[[ Data records open ]]
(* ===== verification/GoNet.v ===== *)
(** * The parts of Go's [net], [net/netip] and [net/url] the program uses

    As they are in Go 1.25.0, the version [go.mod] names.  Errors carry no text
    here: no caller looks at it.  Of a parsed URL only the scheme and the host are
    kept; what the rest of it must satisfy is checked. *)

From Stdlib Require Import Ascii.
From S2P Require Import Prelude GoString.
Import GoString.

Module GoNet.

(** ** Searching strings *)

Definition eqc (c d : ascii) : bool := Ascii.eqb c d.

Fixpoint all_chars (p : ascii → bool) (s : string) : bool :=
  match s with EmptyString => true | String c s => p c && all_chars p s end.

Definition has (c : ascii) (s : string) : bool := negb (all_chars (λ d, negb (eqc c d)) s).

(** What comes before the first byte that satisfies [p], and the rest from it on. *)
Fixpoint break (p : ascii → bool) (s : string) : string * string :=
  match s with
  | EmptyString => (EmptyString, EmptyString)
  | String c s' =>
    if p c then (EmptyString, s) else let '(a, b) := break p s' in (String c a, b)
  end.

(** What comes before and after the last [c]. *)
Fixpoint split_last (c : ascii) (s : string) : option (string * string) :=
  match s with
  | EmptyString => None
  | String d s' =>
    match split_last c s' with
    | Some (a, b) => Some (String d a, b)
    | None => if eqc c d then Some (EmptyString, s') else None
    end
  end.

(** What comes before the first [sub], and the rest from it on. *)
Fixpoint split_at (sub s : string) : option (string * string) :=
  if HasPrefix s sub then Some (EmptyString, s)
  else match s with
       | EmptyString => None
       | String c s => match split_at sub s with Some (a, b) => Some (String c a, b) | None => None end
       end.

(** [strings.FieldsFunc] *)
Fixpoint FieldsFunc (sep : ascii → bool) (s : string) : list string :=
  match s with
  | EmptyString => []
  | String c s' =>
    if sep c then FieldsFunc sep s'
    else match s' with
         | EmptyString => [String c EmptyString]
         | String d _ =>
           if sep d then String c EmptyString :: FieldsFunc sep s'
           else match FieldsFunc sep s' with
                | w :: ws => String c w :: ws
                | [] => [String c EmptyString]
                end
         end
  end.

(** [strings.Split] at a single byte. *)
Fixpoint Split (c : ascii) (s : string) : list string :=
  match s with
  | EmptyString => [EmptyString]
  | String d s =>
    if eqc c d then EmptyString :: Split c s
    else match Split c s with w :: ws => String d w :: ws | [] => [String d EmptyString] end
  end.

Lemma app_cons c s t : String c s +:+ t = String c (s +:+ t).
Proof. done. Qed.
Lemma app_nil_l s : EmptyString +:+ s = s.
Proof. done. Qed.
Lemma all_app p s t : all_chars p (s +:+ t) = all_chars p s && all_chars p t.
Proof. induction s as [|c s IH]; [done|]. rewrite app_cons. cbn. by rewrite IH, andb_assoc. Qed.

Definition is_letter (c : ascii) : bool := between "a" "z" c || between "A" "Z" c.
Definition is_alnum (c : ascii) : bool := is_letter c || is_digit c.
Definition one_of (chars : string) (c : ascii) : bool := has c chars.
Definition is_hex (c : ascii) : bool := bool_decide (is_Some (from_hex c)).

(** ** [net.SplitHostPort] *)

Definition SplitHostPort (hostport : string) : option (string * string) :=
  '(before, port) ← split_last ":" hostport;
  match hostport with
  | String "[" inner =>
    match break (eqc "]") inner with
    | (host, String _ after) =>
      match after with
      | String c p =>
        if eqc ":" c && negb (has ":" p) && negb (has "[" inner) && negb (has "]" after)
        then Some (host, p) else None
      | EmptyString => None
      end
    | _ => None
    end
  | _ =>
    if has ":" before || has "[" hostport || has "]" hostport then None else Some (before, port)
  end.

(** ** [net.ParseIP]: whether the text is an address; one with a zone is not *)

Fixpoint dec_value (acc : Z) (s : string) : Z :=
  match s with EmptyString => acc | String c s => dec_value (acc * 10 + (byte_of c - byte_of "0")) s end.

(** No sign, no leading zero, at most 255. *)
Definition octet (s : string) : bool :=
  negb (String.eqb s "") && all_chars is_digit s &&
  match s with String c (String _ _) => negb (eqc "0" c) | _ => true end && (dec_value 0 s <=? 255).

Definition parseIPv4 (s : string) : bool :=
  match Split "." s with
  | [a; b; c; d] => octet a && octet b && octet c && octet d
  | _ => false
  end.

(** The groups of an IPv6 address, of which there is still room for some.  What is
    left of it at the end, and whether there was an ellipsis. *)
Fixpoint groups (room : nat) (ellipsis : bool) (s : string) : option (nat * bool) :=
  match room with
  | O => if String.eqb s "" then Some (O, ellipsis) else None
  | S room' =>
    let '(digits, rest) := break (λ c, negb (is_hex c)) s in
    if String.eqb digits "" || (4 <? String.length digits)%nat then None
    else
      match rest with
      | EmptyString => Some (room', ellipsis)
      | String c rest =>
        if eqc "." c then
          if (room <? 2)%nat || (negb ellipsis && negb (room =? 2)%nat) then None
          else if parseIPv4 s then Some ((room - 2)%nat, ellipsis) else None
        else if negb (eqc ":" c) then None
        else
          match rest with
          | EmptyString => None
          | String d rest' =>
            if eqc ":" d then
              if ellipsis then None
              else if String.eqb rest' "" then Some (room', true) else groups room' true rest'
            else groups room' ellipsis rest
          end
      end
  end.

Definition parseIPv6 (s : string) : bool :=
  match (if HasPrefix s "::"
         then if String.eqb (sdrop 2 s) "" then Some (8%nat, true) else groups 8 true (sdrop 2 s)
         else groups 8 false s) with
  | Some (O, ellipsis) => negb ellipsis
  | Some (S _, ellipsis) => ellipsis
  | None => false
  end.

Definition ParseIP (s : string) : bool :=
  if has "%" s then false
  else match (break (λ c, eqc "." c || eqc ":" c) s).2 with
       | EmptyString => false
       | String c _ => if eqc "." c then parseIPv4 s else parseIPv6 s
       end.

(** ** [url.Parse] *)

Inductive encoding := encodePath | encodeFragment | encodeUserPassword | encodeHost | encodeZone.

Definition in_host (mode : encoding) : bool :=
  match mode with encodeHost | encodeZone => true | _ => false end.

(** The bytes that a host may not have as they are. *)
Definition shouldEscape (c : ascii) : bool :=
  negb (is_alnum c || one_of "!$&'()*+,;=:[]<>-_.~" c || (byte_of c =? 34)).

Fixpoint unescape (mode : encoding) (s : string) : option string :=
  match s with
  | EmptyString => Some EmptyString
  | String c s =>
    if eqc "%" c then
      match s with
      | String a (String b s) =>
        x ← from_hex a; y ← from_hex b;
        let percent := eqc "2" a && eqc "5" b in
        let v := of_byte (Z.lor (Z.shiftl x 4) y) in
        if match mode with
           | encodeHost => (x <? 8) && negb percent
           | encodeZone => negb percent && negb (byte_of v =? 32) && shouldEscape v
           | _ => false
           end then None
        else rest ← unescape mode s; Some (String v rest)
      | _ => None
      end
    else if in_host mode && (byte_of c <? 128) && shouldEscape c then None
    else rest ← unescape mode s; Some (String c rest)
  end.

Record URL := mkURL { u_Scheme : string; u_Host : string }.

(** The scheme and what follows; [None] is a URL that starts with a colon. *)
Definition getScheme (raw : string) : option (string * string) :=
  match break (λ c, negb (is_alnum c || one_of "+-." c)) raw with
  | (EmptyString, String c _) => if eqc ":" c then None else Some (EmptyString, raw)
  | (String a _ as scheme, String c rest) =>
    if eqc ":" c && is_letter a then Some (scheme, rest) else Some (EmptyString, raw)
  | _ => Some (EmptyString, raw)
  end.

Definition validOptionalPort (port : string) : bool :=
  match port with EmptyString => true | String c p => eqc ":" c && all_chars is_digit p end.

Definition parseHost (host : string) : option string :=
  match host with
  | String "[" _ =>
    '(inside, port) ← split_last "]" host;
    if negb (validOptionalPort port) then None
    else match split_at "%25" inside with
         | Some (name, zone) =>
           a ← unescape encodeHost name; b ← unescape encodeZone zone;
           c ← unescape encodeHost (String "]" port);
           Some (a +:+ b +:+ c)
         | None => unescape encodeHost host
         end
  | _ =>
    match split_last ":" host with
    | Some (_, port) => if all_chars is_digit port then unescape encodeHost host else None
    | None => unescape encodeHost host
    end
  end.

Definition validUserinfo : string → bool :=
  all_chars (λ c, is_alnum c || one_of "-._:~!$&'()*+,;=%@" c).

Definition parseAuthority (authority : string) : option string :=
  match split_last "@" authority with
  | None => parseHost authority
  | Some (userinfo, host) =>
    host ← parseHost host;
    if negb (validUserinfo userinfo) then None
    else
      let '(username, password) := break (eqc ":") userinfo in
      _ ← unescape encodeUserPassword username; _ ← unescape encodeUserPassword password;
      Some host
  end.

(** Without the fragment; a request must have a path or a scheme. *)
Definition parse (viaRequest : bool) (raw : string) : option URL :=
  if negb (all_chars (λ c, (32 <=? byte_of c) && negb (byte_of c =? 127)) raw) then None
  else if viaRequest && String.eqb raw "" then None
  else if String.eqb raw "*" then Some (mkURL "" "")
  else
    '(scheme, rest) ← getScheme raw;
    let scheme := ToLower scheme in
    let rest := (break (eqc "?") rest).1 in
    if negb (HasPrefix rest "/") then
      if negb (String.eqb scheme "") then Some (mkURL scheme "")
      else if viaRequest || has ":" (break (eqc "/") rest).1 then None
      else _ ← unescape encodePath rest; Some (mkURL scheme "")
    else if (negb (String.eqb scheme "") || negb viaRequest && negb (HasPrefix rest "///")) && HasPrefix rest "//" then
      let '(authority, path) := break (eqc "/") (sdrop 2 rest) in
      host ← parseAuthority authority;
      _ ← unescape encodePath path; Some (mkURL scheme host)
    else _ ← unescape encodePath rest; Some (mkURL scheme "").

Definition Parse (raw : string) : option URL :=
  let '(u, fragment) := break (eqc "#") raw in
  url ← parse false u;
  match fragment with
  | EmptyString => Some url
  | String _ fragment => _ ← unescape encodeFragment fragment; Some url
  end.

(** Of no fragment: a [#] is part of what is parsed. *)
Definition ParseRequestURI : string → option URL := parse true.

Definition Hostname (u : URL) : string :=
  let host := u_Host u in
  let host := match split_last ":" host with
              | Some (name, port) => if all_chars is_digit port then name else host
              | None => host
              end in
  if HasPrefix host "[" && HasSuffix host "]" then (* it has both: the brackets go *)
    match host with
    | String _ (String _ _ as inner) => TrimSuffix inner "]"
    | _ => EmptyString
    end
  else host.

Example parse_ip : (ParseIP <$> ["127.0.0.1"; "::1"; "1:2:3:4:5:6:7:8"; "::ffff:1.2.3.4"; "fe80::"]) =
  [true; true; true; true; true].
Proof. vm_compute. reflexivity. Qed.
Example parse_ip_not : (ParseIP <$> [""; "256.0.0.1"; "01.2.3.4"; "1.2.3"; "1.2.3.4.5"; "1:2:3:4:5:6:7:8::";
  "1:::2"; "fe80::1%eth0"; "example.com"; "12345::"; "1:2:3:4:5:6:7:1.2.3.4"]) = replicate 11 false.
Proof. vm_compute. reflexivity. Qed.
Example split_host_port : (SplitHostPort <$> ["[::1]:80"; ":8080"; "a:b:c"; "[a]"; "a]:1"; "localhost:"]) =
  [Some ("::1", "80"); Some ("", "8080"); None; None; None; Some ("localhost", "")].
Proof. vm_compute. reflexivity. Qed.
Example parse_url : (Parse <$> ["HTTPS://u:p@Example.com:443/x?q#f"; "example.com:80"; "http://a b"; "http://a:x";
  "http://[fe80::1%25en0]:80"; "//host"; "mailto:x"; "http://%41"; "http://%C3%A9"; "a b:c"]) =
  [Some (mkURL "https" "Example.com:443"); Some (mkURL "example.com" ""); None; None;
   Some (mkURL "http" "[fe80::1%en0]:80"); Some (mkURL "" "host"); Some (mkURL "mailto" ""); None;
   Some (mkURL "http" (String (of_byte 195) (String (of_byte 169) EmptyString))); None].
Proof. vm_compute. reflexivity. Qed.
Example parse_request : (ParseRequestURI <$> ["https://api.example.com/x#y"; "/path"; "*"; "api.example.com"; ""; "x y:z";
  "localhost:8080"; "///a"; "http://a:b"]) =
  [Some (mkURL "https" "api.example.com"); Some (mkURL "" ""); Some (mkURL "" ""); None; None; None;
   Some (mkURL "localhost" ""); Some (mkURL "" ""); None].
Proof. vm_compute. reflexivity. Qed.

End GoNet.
[[ Data records closed ]]
> _Exercise details_:
Read through the entries, then copy every line where the string "percent" is found.

> _Exercise answer_:
        let percent := eqc "2" a && eqc "5" b in
           | encodeHost => (x <? 8) && negb percent
           | encodeZone => negb percent && negb (byte_of v =? 32) && shouldEscape v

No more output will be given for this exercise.